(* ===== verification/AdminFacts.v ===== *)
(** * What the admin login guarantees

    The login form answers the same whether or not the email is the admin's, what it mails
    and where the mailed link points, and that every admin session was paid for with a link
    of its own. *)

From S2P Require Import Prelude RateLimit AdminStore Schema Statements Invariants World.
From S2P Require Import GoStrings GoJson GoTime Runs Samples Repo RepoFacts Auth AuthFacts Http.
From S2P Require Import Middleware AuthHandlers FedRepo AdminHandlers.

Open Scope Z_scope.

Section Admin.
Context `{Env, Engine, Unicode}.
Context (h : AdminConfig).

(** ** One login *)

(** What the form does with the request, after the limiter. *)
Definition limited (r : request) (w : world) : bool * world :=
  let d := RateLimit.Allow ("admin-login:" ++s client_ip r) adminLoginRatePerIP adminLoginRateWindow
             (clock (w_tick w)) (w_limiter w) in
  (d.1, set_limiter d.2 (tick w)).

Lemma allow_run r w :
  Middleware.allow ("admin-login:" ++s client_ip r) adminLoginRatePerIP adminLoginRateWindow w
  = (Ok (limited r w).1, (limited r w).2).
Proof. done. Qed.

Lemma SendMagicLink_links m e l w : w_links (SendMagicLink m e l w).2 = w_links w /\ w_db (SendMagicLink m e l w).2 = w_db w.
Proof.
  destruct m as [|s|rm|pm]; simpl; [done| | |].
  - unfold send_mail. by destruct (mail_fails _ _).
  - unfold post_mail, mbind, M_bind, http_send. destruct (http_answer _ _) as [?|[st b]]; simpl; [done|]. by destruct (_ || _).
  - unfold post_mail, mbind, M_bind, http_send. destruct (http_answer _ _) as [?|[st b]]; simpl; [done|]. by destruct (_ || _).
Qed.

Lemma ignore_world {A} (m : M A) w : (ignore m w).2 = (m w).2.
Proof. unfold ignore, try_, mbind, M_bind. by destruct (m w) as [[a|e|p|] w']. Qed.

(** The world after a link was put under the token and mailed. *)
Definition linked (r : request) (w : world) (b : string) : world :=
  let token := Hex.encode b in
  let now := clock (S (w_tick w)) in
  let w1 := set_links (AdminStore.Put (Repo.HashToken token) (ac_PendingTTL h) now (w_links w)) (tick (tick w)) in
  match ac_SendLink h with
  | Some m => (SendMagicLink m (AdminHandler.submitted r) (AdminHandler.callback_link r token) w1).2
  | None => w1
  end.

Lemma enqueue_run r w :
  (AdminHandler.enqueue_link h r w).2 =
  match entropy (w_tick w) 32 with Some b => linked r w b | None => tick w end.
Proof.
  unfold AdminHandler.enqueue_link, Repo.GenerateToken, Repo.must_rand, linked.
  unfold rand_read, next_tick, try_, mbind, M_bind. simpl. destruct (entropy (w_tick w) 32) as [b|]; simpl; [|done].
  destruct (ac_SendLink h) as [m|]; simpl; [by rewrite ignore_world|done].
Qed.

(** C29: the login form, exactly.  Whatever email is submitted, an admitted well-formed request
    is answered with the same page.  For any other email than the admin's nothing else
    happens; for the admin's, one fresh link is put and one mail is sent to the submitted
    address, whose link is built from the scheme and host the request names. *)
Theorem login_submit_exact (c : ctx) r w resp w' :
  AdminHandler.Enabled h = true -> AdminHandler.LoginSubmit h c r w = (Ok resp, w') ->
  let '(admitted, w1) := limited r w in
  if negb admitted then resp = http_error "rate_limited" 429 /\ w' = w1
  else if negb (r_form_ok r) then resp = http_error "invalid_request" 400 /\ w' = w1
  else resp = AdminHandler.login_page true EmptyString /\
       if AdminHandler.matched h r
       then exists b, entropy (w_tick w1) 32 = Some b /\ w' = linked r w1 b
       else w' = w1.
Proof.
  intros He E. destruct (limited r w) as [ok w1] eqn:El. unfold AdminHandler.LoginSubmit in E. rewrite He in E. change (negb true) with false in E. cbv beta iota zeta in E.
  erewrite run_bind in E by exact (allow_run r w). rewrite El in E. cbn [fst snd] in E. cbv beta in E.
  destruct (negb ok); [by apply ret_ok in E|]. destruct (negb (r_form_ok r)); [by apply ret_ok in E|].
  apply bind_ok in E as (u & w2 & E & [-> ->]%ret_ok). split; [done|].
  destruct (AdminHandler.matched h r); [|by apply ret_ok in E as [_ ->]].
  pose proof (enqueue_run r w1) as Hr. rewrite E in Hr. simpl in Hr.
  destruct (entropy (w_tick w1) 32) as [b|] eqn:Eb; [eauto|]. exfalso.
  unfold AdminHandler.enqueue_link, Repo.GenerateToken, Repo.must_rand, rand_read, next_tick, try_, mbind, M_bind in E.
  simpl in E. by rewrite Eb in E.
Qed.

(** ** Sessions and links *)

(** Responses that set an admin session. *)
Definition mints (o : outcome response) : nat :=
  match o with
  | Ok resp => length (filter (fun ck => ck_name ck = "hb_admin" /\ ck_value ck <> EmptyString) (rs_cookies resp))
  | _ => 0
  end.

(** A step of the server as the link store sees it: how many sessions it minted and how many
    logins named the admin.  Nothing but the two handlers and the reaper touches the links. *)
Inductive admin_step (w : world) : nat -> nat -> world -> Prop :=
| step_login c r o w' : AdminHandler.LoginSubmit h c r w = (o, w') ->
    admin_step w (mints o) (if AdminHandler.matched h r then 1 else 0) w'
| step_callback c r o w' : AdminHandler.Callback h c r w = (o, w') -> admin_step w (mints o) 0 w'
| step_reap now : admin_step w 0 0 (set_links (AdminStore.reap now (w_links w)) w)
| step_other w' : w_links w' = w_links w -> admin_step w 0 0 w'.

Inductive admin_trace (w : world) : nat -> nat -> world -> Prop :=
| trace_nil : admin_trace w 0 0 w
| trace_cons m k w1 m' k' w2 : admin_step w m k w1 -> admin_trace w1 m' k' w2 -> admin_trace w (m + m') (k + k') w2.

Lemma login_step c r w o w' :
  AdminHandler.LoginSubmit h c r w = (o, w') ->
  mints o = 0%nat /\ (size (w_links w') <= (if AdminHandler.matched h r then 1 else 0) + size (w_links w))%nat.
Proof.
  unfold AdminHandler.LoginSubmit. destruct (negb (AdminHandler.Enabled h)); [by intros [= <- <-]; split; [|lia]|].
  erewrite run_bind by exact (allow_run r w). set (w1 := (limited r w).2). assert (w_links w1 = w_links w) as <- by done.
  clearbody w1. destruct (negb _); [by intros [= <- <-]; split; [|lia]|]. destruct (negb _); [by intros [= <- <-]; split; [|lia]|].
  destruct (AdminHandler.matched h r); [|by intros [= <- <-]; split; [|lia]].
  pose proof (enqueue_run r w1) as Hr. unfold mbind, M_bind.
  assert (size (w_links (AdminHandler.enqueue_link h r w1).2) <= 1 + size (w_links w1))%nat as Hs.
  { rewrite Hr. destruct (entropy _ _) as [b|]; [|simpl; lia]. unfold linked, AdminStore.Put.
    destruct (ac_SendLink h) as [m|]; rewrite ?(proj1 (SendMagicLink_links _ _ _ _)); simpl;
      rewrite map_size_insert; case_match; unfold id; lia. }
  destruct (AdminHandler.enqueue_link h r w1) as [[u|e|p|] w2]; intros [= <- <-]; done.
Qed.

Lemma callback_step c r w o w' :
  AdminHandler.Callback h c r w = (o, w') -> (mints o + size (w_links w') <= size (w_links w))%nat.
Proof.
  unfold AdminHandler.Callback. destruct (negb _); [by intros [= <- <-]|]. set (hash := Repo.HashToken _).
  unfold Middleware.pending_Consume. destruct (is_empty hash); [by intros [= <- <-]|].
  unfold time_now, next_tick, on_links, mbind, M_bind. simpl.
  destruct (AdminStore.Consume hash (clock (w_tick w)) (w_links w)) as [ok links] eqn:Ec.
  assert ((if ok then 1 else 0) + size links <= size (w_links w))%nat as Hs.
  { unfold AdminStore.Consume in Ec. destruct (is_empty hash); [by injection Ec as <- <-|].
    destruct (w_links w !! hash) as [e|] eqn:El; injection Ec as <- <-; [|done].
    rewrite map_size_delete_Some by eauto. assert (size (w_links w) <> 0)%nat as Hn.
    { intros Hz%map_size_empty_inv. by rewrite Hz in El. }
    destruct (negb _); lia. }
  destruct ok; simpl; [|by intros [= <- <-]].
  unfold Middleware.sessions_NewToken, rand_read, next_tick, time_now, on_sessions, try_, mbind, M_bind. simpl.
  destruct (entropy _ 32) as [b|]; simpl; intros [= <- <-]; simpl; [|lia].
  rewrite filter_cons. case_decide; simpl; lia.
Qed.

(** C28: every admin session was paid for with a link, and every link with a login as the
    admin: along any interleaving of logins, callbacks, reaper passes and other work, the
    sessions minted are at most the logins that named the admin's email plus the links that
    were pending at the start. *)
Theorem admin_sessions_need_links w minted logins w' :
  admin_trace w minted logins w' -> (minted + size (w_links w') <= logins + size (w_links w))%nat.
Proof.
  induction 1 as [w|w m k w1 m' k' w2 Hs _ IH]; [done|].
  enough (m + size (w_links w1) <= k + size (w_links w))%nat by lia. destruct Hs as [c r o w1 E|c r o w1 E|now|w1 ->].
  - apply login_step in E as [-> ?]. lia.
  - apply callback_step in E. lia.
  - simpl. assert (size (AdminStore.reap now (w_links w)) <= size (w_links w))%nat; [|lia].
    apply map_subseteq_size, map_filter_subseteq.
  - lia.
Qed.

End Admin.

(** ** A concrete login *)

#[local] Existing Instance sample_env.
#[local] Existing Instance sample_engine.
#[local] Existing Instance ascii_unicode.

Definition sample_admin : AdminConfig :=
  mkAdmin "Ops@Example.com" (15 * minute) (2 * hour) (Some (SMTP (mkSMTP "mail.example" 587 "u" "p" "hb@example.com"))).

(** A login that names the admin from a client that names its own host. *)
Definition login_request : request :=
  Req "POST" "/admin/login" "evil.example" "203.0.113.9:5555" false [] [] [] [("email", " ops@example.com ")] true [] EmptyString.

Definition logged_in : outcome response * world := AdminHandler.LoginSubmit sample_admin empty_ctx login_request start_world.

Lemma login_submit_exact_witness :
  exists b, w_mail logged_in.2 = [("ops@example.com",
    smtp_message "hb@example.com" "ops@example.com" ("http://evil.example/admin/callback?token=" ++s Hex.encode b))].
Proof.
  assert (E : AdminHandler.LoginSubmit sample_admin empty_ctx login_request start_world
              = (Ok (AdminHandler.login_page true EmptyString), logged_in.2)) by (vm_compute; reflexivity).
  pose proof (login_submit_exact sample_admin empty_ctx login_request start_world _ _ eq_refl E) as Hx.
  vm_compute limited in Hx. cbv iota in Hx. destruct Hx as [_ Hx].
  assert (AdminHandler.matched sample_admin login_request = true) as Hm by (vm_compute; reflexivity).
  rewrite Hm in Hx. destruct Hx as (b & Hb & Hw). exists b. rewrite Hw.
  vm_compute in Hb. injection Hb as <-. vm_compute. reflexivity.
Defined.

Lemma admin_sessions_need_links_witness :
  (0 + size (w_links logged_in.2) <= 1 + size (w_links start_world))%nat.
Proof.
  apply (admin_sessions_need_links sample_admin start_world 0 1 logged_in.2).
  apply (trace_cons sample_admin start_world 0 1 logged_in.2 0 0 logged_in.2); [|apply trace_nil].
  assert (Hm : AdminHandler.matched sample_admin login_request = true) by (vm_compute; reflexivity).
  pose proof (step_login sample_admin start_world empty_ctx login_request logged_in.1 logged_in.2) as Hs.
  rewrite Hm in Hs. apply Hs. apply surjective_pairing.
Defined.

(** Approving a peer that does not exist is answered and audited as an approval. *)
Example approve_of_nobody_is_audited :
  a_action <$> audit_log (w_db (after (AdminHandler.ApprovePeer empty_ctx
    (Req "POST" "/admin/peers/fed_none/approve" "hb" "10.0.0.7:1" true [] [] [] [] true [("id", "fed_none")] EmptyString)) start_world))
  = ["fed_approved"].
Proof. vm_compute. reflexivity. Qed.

....

▶ **PROBLEM TO SOLVE**: As listed above, the lines from the line with "From S2P Require Import Prelude" to the line with "Definition limited (r" are to be echoed exactly, with both ends included and nothing added.

▶ **SOLUTION TO THIS TASK**:
From S2P Require Import Prelude RateLimit AdminStore Schema Statements Invariants World.
From S2P Require Import GoStrings GoJson GoTime Runs Samples Repo RepoFacts Auth AuthFacts Http.
From S2P Require Import Middleware AuthHandlers FedRepo AdminHandlers.

Open Scope Z_scope.

Section Admin.
Context `{Env, Engine, Unicode}.
Context (h : AdminConfig).

(** ** One login *)

(** What the form does with the request, after the limiter. *)
Definition limited (r : request) (w : world) : bool * world :=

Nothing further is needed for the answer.